• DATA EXTRACT
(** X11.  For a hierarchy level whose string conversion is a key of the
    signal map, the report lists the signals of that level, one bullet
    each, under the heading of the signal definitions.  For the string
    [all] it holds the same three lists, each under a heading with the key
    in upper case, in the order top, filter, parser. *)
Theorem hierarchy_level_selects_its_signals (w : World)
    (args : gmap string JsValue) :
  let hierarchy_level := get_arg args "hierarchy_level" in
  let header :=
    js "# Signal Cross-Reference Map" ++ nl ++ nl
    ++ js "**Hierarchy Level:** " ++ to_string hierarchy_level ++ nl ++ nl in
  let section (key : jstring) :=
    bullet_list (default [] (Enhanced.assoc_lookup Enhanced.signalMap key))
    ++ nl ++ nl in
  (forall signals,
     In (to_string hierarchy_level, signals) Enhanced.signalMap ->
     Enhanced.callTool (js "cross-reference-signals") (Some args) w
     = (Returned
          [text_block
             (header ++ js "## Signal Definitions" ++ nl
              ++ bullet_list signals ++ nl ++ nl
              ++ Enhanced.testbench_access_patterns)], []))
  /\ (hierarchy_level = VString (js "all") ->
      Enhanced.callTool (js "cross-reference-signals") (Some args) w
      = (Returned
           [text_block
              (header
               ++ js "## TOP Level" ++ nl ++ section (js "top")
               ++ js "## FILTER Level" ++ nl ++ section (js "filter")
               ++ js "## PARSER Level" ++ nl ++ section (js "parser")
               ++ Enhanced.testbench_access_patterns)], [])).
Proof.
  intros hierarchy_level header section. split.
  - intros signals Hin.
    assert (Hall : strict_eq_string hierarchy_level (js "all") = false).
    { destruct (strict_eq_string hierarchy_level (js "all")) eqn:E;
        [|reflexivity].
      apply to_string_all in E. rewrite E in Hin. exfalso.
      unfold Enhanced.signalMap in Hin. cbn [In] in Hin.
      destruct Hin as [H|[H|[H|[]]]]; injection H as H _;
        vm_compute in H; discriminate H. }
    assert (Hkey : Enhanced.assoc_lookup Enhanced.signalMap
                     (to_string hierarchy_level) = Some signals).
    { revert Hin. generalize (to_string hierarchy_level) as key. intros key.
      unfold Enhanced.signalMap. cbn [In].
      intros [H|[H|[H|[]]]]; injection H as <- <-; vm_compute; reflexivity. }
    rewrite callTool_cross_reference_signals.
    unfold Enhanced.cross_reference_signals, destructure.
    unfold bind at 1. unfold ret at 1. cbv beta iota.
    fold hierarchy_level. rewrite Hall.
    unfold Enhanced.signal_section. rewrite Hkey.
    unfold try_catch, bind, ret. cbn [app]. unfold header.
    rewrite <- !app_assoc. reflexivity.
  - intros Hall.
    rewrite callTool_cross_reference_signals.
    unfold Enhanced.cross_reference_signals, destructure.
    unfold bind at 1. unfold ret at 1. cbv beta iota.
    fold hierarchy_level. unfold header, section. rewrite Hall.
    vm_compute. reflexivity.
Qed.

--

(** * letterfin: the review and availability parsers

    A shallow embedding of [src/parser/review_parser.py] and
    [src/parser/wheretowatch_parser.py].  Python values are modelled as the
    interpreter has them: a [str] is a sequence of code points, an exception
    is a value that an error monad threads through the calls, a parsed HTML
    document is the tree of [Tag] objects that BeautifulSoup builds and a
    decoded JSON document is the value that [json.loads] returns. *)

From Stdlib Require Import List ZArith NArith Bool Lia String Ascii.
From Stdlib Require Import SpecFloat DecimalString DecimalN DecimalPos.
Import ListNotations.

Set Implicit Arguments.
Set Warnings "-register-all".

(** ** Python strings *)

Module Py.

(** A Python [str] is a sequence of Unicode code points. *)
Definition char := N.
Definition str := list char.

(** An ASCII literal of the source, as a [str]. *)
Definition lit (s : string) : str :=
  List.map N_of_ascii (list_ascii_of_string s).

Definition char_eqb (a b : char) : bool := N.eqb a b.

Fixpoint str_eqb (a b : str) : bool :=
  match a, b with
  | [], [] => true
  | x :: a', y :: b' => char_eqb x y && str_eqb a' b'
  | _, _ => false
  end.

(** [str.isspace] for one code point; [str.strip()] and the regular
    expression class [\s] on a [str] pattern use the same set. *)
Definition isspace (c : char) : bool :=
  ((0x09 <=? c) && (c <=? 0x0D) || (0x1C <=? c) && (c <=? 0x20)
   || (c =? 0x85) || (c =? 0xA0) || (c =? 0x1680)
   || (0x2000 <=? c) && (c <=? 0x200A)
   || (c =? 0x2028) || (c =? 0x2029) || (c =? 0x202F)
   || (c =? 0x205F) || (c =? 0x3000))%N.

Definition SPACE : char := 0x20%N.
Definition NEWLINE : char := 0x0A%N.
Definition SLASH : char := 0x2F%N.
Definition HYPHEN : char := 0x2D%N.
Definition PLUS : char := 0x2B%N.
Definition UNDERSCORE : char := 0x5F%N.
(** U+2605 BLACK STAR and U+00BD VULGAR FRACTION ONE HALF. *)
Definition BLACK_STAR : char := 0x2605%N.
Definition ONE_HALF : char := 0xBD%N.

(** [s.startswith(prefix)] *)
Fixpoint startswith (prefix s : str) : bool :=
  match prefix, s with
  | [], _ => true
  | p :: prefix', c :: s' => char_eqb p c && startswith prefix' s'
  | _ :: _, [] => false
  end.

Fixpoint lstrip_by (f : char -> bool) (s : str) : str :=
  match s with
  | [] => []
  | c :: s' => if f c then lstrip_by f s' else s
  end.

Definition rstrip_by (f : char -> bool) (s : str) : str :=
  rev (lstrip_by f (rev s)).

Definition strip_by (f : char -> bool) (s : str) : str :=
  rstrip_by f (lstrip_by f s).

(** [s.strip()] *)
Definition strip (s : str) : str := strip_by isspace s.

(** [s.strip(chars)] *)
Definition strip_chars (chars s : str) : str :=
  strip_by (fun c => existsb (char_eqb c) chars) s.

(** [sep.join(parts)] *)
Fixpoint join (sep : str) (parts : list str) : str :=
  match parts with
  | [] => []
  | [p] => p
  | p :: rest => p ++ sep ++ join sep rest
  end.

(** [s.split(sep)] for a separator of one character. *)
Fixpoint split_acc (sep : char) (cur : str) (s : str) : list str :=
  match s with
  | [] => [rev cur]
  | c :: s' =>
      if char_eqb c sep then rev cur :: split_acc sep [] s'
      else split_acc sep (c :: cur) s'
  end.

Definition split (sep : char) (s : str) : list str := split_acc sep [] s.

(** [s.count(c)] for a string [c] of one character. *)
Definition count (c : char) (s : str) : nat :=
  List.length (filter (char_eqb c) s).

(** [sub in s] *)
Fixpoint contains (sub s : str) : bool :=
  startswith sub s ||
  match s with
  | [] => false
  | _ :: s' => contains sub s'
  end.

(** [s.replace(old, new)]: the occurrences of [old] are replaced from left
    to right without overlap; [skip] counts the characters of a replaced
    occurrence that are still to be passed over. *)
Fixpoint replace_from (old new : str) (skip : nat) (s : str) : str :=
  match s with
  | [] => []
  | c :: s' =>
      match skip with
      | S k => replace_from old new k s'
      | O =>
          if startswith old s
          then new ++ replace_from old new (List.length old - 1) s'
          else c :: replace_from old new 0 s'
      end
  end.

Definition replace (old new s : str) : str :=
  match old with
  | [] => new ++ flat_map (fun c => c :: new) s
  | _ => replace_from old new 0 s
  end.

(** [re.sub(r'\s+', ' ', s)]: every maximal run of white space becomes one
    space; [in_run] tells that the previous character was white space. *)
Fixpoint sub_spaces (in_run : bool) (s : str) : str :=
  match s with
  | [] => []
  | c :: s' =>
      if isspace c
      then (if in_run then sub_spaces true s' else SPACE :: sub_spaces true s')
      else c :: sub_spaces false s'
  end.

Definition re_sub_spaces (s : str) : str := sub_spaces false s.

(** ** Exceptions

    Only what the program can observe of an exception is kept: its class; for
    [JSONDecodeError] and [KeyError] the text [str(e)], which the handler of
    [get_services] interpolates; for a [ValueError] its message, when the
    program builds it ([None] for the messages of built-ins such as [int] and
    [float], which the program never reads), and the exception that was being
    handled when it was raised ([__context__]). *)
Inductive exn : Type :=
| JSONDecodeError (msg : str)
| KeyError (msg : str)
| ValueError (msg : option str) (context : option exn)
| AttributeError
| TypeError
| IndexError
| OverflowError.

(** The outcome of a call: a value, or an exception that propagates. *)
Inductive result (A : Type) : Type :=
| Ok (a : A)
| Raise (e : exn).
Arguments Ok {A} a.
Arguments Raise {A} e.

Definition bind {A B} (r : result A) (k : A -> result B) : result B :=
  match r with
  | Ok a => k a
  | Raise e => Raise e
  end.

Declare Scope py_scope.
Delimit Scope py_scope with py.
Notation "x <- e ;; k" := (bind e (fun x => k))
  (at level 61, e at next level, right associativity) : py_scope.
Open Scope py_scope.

• WORK ITEM
Restate word for word the lines in the material above from the one with "a key of the" to the one with "In (to_string hierarchy_level, signals)"; both of those lines count, and nothing else does.

• TASK SOLUTION
(** X11.  For a hierarchy level whose string conversion is a key of the
    signal map, the report lists the signals of that level, one bullet
    each, under the heading of the signal definitions.  For the string
    [all] it holds the same three lists, each under a heading with the key
    in upper case, in the order top, filter, parser. *)
Theorem hierarchy_level_selects_its_signals (w : World)
    (args : gmap string JsValue) :
  let hierarchy_level := get_arg args "hierarchy_level" in
  let header :=
    js "# Signal Cross-Reference Map" ++ nl ++ nl
    ++ js "**Hierarchy Level:** " ++ to_string hierarchy_level ++ nl ++ nl in
  let section (key : jstring) :=
    bullet_list (default [] (Enhanced.assoc_lookup Enhanced.signalMap key))
    ++ nl ++ nl in
  (forall signals,
     In (to_string hierarchy_level, signals) Enhanced.signalMap ->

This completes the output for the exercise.